In the data that follows, find each line containing "compare" and copy it.

Stored items
========================================================================
(* ===== verification/Compression.v ===== *)
(** The codecs of the compressed range encoding: [Compression], [BitsComp],
    [VbyteComp] and [VbyteDeltaComp]
    ([src/include/encode/single/compression.h]).

    A code starts at the bit [shift] of a vector of [total_bits_] bits. A partial
    code of a list holds a run of its elements: the first, the last, and then
    those between. *)
From S2P Require Import Prelude Config BitSet Encode RangeEncode.
From Stdlib Require Btauto.
From stdpp Require Import options.
Local Open Scope Z_scope.
Set Default Proof Using "Type*".

(** * The virtual methods *)

Class Compression := {
  comp_GetRequiredBits : list Z -> Z;
  comp_Encode : list Z -> list Z -> Z -> option (list Z);          (* list, encode, shift *)
  comp_DynamicEncode : list Z -> list Z -> Z -> option (list Z);
  comp_Find : Z -> list Z -> Z -> bool -> option PairType          (* value, encode, shift, not_partial *)
}.

(** * BitsComp: fields of one size *)

Section Bits.
Context (VERTEX_BIT_SIZE total_bits_ v_bit_size_ max_nums_ : Z).

Definition BitsComp_GetRequiredBits (list : list Z) : Z := u32 (Z.of_nat (length list) * VERTEX_BIT_SIZE).

Definition BitsComp_Encode (list encode : list Z) (shift : Z) : option (Datatypes.list Z) :=
  st ← foldM (fun v '(encode, shift) => encode ← BitSetSIMD_BlockSet encode shift v_bit_size_ v; Some (encode, u32 (shift + v_bit_size_)))
         list (encode, shift);
  Some st.1.

(** [DynamicEncode]: the index of the widest run of [max_nums_] elements; the
    position does not move with the first two fields. *)
Definition BitsComp_DynamicEncode (list encode : list Z) (shift : Z) : option (Datatypes.list Z) :=
  let size := Z.of_nat (length list) in
  '(max_score, idx) ← for_loop (Z.to_nat (u32 (size - max_nums_ + 1))) 0
    (fun i '(max_score, idx) =>
       hi ← zget list (i + max_nums_ - 1);
       lo ← zget list i;
       let score := u32 (hi - lo) in
       Some (if max_score <? score then (score, i) else (max_score, idx))) (0, -1);
  _ ← guardb (2 <? max_nums_);
  x ← zget list idx;
  encode ← BitSetSIMD_BlockSet encode shift v_bit_size_ x;
  y ← zget list (idx + max_nums_ - 1);
  encode ← BitSetSIMD_BlockSet encode shift v_bit_size_ y;
  st ← for_loop (Z.to_nat (max_nums_ - 2)) 1
    (fun i '(encode, shift) =>
       z ← zget list (i + idx);
       encode ← BitSetSIMD_BlockSet encode shift v_bit_size_ z;
       Some (encode, u32 (shift + v_bit_size_))) (encode, shift);
  Some st.1.

(** The search loop; a field has at least one bit, so [total_bits_] turns are
    enough. *)
Fixpoint BitsComp_loop (fuel : nat) (value : Z) (encode : list Z) (shift : Z) : option PairType :=
  if u32 (shift + v_bit_size_) <? total_bits_ then
    match fuel with
    | O => None
    | S fuel =>
        compare ← BitSetSIMD_BlockGet encode shift v_bit_size_;
        if value =? compare then Some Neighbor
        else if value <? compare then Some NonNeighbor
        else BitsComp_loop fuel value encode (u32 (shift + v_bit_size_))
    end
  else Some NonNeighbor.

Definition BitsComp_Find (value : Z) (encode : list Z) (shift : Z) (not_partial : bool) : option PairType :=
  let fuel := Z.to_nat total_bits_ in
  if not_partial then BitsComp_loop fuel value encode shift
  else
    min ← BitSetSIMD_BlockGet encode shift v_bit_size_;
    let shift := u32 (shift + v_bit_size_) in
    max ← BitSetSIMD_BlockGet encode shift v_bit_size_;
    let shift := u32 (shift + v_bit_size_) in
    if (value =? min) || (value =? max) then Some Neighbor
    else if (value <? min) || (max <? value) then Some Uncertain
    else BitsComp_loop fuel value encode shift.

Definition BitsComp : Compression :=
  {| comp_GetRequiredBits := BitsComp_GetRequiredBits; comp_Encode := BitsComp_Encode;
     comp_DynamicEncode := BitsComp_DynamicEncode; comp_Find := BitsComp_Find |}.
End Bits.

(** * VbyteComp: seven bits per byte, the most significant first *)

Definition range : list Z := [127; 16383; 2097151].

Fixpoint IntegerBytes_loop (range : list Z) (idx value : Z) : Z :=
  match range with
  | [] => idx
  | r :: range => if value <=? r then idx else IntegerBytes_loop range (idx + 1) value
  end.
Definition IntegerBytes (value : Z) : Z := IntegerBytes_loop range 1 value.

Definition GetAllBits (list : list Z) : Datatypes.list Z := map (fun v => u32 (IntegerBytes v * 8)) list.

Definition compress (value : Z) : Z :=
  let bytes := IntegerBytes value in
  if bytes =? 1 then value
  else if bytes =? 2 then
    Z.lor (Z.lor (u32 (Z.shiftl (Z.land value 0x3F80) 1)) 0x8000) (Z.land value 0x7F)
  else if bytes =? 3 then
    Z.lor (Z.lor (Z.lor (u32 (Z.shiftl (Z.land value 0x1FC000) 2)) 0x808000) (u32 (Z.shiftl (Z.land value 0x3F80) 1)))
      (Z.land value 0x7F)
  else
    Z.lor (Z.lor (Z.lor (Z.lor (u32 (Z.shiftl (Z.land value 0xFE00000) 3)) 0x80808000)
      (u32 (Z.shiftl (Z.land value 0x1FC000) 2))) (u32 (Z.shiftl (Z.land value 0x3F80) 1))) (Z.land value 0x7F).

(** [decode]: [ptr] is [len] bytes behind the start of the vector. *)
Fixpoint decode_loop (fuel : nat) (encode : list Z) (res len : Z) : option (Z * Z) :=
  match fuel with
  | O => None
  | S fuel =>
      byte ← zget encode len;
      let res := Z.lor (u32 (Z.shiftl res 7)) (Z.land byte 0x7F) in
      if Z.land byte 0x80 =? 0 then Some (res, u32 (len + 1)) else decode_loop fuel encode res (u32 (len + 1))
  end.
Definition decode (encode : list Z) (len : Z) : option (Z * Z) := decode_loop (S (length encode)) encode 0 len.

(** [BlockSet(shift, bits, compress(value)); shift += bits] *)
Definition put (value bits : Z) (st : list Z * Z) : option (list Z * Z) :=
  let '(encode, shift) := st in
  encode ← BitSetSIMD_BlockSet encode shift bits (compress value);
  Some (encode, u32 (shift + bits)).

Section Vbyte.
Context (total_bits_ : Z).

Definition VbyteComp_GetRequiredBits (list : list Z) : Z :=
  fold_left (fun bytes v => u32 (bytes + 8 * IntegerBytes v)) list 0.

Definition VbyteComp_Encode (list encode : list Z) (shift : Z) : option (Datatypes.list Z) :=
  let all_bits := GetAllBits list in
  st ← for_loop (length list) 0 (fun i st => bits ← zget all_bits i; v ← zget list i; put v bits st) (encode, shift);
  Some st.1.

(** How many elements from [i] on fit; [size - i] turns. *)
Fixpoint Vbyte_block (n : nat) (all_bits : list Z) (shift i block_size bits_num : Z) : option Z :=
  match n with
  | O => Some block_size
  | S n =>
      b ← zget all_bits (i + block_size);
      let bits_num := bits_num + b in
      if total_bits_ <? u32 (bits_num + shift) then Some block_size
      else Vbyte_block n all_bits shift i (block_size + 1) bits_num
  end.

Definition VbyteComp_DynamicEncode (list encode : list Z) (shift : Z) : option (Datatypes.list Z) :=
  let size := u32 (Z.of_nat (length list)) in
  let all_bits := GetAllBits list in
  '(idx, best_block, _) ← for_loop (Z.to_nat (u32 (size - 1))) 0
    (fun i '(idx, best_block, best_score) =>
       block_size ← Vbyte_block (Z.to_nat (size - i)) all_bits shift i 0 0;
       hi ← zget list (i + block_size);
       lo ← zget list i;
       let score := u32 (hi - lo) in
       Some (if best_score <=? score then (i, block_size, score) else (idx, best_block, best_score))) (2 ^ 32 - 1, 0, 0);
  _ ← guardb (2 <=? best_block);
  b ← zget all_bits idx;
  v ← zget list idx;
  st ← put v b (encode, shift);
  b ← zget all_bits (u32 (idx + best_block - 1));
  v ← zget list (u32 (idx + best_block - 1));
  st ← put v b st;
  st ← for_loop (Z.to_nat (best_block - 2)) 1
    (fun i st => b ← zget all_bits (u32 (i + idx)); v ← zget list (u32 (i + idx)); put v b st) st;
  Some st.1.

(** The search loop; every value is at least one byte. [pre] is what is added to
    the values: 0, or the value before. *)
Fixpoint Vbyte_loop (delta : bool) (fuel : nat) (value : Z) (encode : list Z) (pre len : Z) : option PairType :=
  if len <? total_bits_ / 8 then
    match fuel with
    | O => None
    | S fuel =>
        '(x, len) ← decode encode len;
        let next := if delta then u32 (x + pre) else x in
        if value =? next then Some Neighbor
        else if value <? next then Some NonNeighbor
        else Vbyte_loop delta fuel value encode next len
    end
  else Some NonNeighbor.

Definition Vbyte_Find (delta : bool) (value : Z) (encode : list Z) (shift : Z) (not_partial : bool) : option PairType :=
  let fuel := Z.to_nat total_bits_ in
  let len := shift / 8 in
  if not_partial then Vbyte_loop delta fuel value encode 0 len
  else
    '(min, len) ← decode encode len;
    '(max, len) ← decode encode len;
    if (value =? min) || (value =? max) then Some Neighbor
    else if (value <? min) || (max <? value) then Some Uncertain
    else Vbyte_loop delta fuel value encode min len.

Definition VbyteComp_Find := Vbyte_Find false.

Definition VbyteComp : Compression :=
  {| comp_GetRequiredBits := VbyteComp_GetRequiredBits; comp_Encode := VbyteComp_Encode;
     comp_DynamicEncode := VbyteComp_DynamicEncode; comp_Find := VbyteComp_Find |}.

(** * VbyteDeltaComp: the differences *)

Fixpoint deltas_from (x : Z) (list : list Z) : Datatypes.list Z :=
  match list with [] => [] | y :: list => u32 (y - x) :: deltas_from y list end.
Definition GetDeltas (list : list Z) : Datatypes.list Z :=
  match list with [] => [] | x :: list => x :: deltas_from x list end.

(** [GetDeltaBits] reads [list[1] - list[0]] first. *)
Definition GetDeltaBits (list : list Z) : option (Datatypes.list Z) :=
  match list with
  | x :: y :: _ => Some (map (fun d => u32 (IntegerBytes d * 8)) (deltas_from x (tail list)))
  | _ => None
  end.

Definition VbyteDeltaComp_GetRequiredBits (list : list Z) : Z := VbyteComp_GetRequiredBits (GetDeltas list).

Definition VbyteDeltaComp_Encode (list encode : list Z) (shift : Z) : option (Datatypes.list Z) :=
  VbyteComp_Encode (GetDeltas list) encode shift.

(** The best run so far: its score, its first index and its size. *)
Record Best := { best_score : Z; idx : Z; best_block : Z }.

Definition better (b : Best) (score i block : Z) : Best :=
  if best_score b <? score then {| best_score := score; idx := i; best_block := block |} else b.

(** The runs from [i] on, by their last element [j]. *)
Fixpoint delta_runs (n : nat) (list all_bits delta_bits : list Z) (shift i j bits_num : Z) (b : Best) : option Best :=
  match n with
  | O => Some b
  | S n =>
      lj ← zget list j;
      li ← zget list i;
      let score := u32 (lj - li) in
      aj ← zget all_bits j;
      aj' ← zget all_bits (j - 1);
      dj ← zget delta_bits (j - 2);
      let bits_num := u32 (bits_num + u32 (aj - aj' + dj)) in
      if total_bits_ <? u32 (bits_num + shift) then Some b
      else delta_runs n list all_bits delta_bits shift i (j + 1) bits_num (better b score i (j - i + 1))
  end.

Definition delta_start (list all_bits delta_bits : list Z) (shift : Z) (i : Z) (b : Best) : option Best :=
  let size := u32 (Z.of_nat (length list)) in
  a0 ← zget all_bits i;
  a1 ← zget all_bits (i + 1);
  let bits_num := u32 (a0 + a1) in
  if total_bits_ <? u32 (bits_num + shift) then Some b
  else
    l1 ← zget list (i + 1);
    l0 ← zget list i;
    let b := better b (u32 (l1 - l0)) i 2 in
    delta_runs (Z.to_nat (u32 (size - 1) - (i + 2))) list all_bits delta_bits shift i (i + 2) bits_num b.

Definition VbyteDeltaComp_DynamicEncode (list encode : list Z) (shift : Z) : option (Datatypes.list Z) :=
  let size := u32 (Z.of_nat (length list)) in
  delta_bits ← GetDeltaBits list;
  let all_bits := GetAllBits list in
  b ← for_loop (Z.to_nat (u32 (size - 3))) 0 (delta_start list all_bits delta_bits shift)
        {| best_score := 0; idx := 2 ^ 32 - 1; best_block := 0 |};
  _ ← guardb (2 <=? best_block b);
  bits ← zget all_bits (idx b);
  v ← zget list (idx b);
  st ← put v bits (encode, shift);
  bits ← zget all_bits (u32 (idx b + best_block b - 1));
  v ← zget list (u32 (idx b + best_block b - 1));
  st ← put v bits st;
  st ← for_loop (Z.to_nat (best_block b - 2)) 1
    (fun i st =>
       bits ← zget delta_bits (u32 (idx b + i - 1));
       v ← zget list (u32 (i + idx b));
       v' ← zget list (u32 (i + idx b - 1));
       put (u32 (v - v')) bits st) st;
  Some st.1.

(** [Find]: the same search, among the sums of the differences. *)
Definition VbyteDeltaComp_Find := Vbyte_Find true.

Definition VbyteDeltaComp : Compression :=
  {| comp_GetRequiredBits := VbyteDeltaComp_GetRequiredBits; comp_Encode := VbyteDeltaComp_Encode;
     comp_DynamicEncode := VbyteDeltaComp_DynamicEncode; comp_Find := VbyteDeltaComp_Find |}.
End Vbyte.

(** * Proofs: bytes of a vector *)

(** Byte [i] of an integer, counted from the least significant. *)
Definition byte_at_of (v i : Z) : Z := u8 (Z.shiftr v (8 * i)).

Lemma BlockSet_bytes d p n v :
  bytes_ok d -> 0 <= p -> 8 * p < 2048 -> 1 <= n <= 4 -> p + n <= Z.of_nat (length d) -> 0 <= v < 2 ^ (8 * n) ->
  exists d', BitSetSIMD_BlockSet d (8 * p) (8 * n) v = Some d' /\ bytes_ok d' /\ length d' = length d /\
    forall j, zget d' j = if (p <=? j) && (j <? p + n) then Some (byte_at_of v (p + n - 1 - j)) else zget d j.
Proof.
  intros Hd Hp Hp' Hn Hfit Hv.
  destruct (BitSetSIMD_BlockSet_spec d (8 * p) (8 * n) v Hd) as (d' & E & Hr); [unfold set_dom, nbits; lia|].
  exists d'. pose proof Hr as (Hd' & Hl & Hbits). split; [done|]. split; [done|]. split; [done|]. intros j.
  destruct (Z.leb_spec p j), (Z.ltb_spec j (p + n)); cbn [andb].
  - destruct (zget_is_Some d' j) as [x Ex]; [lia|]. rewrite Ex. f_equal. pose proof (bytes_ok_get _ _ _ Hd' Ex) as Hx.
    apply Z.bits_inj'. intros k Hk. unfold byte_at_of. rewrite testbit_u8, Z.shiftr_spec by lia. destruct (Z.ltb_spec k 8) as [H8|H8].
    + rewrite andb_true_l. assert ((8 * j + (7 - k)) / 8 = j) as Ej by (symmetry; apply (Z.div_unique_pos _ 8 j (7 - k)); lia).
      assert ((8 * j + (7 - k)) mod 8 = 7 - k) as Em by (symmetry; apply (Z.mod_unique_pos _ 8 j (7 - k)); lia).
      pose proof (bit_at_zget d' (8 * j + (7 - k)) x ltac:(lia) ltac:(by rewrite Ej)) as Hbit. rewrite Em in Hbit.
      replace (7 - (7 - k)) with k in Hbit by lia. rewrite <- Hbit, Hbits by lia. unfold put_field.
      rewrite (proj2 (Z.leb_le (8 * p) _)), (proj2 (Z.ltb_lt _ (8 * p + 8 * n))) by lia. cbn [andb]. f_equal. lia.
    + by apply (testbit_above x 8 k).
  - apply (byte_ext d d' j Hd Hd' Hl). intros q Hq. rewrite Hbits by lia. unfold put_field.
    by rewrite (proj2 (Z.ltb_ge q (8 * p + 8 * n))), andb_false_r by lia.
  - destruct (decide (0 <= j)) as [Hj|Hj].
    + apply (byte_ext d d' j Hd Hd' Hl). intros q Hq. rewrite Hbits by lia. unfold put_field. by rewrite (proj2 (Z.leb_gt (8 * p) q)) by lia.
    + unfold zget. by rewrite (proj2 (Z.leb_gt 0 j)) by lia.
  - lia.
Qed.
Section laws.
Context (C : Config) (k : Z) (Hk : 1 <= k <= 10) (HV : 1 <= VERTEX_SIZE C < 2 ^ 31).
Context (ops : DeltaOps) (laws : DeltaLaws ops) (variant : DeltaVariant) (vlaws : VariantLaws ops variant).
Local Existing Instance sequential.
Notation V := (VERTEX_SIZE C).
Notation need := (DeltaEncode.need ops).

Definition vfresh (E : list (list Z)) (v : Z) : Prop := zget E v = Some (BitSetSIMD_new (32 * k)).
Definition vcoded (E : list (list Z)) (v : Z) (N : list Z) : Prop :=
  StronglySorted Z.lt N /\ coded k E v N (need N <=? 4 * k - 1).

Lemma required_need N : neighbors_ok C N -> codec_GetRequiredBytes (CodecOps := sequential ops) N = Some (need N).
Proof using HV laws.
  intros HN. cbn [codec_GetRequiredBytes sequential]. pose proof (small_u32s N (nb_small C HV N HN)) as Hu.
  pose proof (nb_len _ _ HN). by rewrite (GetRequiredBytes_spec N Hu ltac:(lia)).
Qed.

(** Encoding one vertex. *)
Lemma encode_one E v N :
  neighbors_ok C N -> vfresh E v ->
  exists E', DeltaSIMDEncode_EncodeVertex C (32 * k) (codec_ := sequential ops) E v N = Some E' /\ vcoded E' v N /\
    forall w, w <> v -> zget E' w = zget E w.
Proof using Hk HV laws vlaws.
  intros HN Hfresh.
  destruct (EncodeVertex_coded C k Hk HV ops laws variant vlaws E v N HN Hfresh) as (E' & d & E1 & E2 & Hc).
  exists E'. split; [done|]. split.
  - split; [apply HN|]. pose proof (required_need N HN) as Hr. cbn [codec_GetRequiredBytes sequential] in Hr.
    injection Hr as Hr. unfold DeltaEncode.fits in Hc. by rewrite Hr in Hc.
  - intros w Hne. rewrite (zget_zset _ _ w _ _ E2). by rewrite (proj2 (Z.eqb_neq w v)).
Qed.

Lemma vcoded_frame E E' w N : zget E' w = zget E w -> vcoded E w N -> vcoded E' w N.
Proof using Type. intros Hw [Hs (d & Ed & Hd)]. split; [done|]. exists d. by rewrite Hw. Qed.

(** Every code is a vector of the size of the encoding. *)
Definition vector_at (E : list (list Z)) (v : Z) : Prop :=
  exists d, zget E v = Some d /\ bytes_ok d /\ Z.of_nat (length d) = 4 * k.

Lemma vcoded_vector E v N : vcoded E v N -> vector_at E v.
Proof using Type.
  intros [_ (d & Ed & _ & Hd)]. exists d. split; [done|].
  destruct (need N <=? 4 * k - 1).
  - unfold full_code in Hd. case_decide; [destruct Hd as (m & Hd)|destruct Hd as (_ & m & code & _ & Hd)];
      by destruct Hd.
  - destruct Hd as (b & A & blk & B & code & _ & Hd & _). by destruct Hd.
Qed.

Lemma delta_peel_laws adj :
  graph_ok adj V (neighbors_ok C) ->
  PeelLaws (zget adj) unfiltered_neighbors (fun l => l) (codec_GetRequiredBytes (CodecOps := sequential ops))
    (DeltaSIMDEncode_EncodeVertex C (32 * k) (codec_ := sequential ops)) V (neighbors adj) without
    need (neighbors_ok C) vfresh vcoded.
Proof using Hk HV laws vlaws.
  intros Hg. apply undirected_laws; [done|intros l Hl; apply Hl|intros; by apply neighbors_ok_without|apply required_need|].
  intros E v l Hv Hl Hfresh. destruct (encode_one E v l Hl Hfresh) as (E' & E1 & Hc & Hframe).
  exists E'. split; [done|]. split; [done|]. split.
  - intros w Hne Hw. unfold vfresh in *. by rewrite Hframe.
  - intros w l' Hne. apply vcoded_frame. by apply Hframe.
Qed.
========================================================================
THE ANSWER:
        compare ← BitSetSIMD_BlockGet encode shift v_bit_size_;
        if value =? compare then Some Neighbor
        else if value <? compare then Some NonNeighbor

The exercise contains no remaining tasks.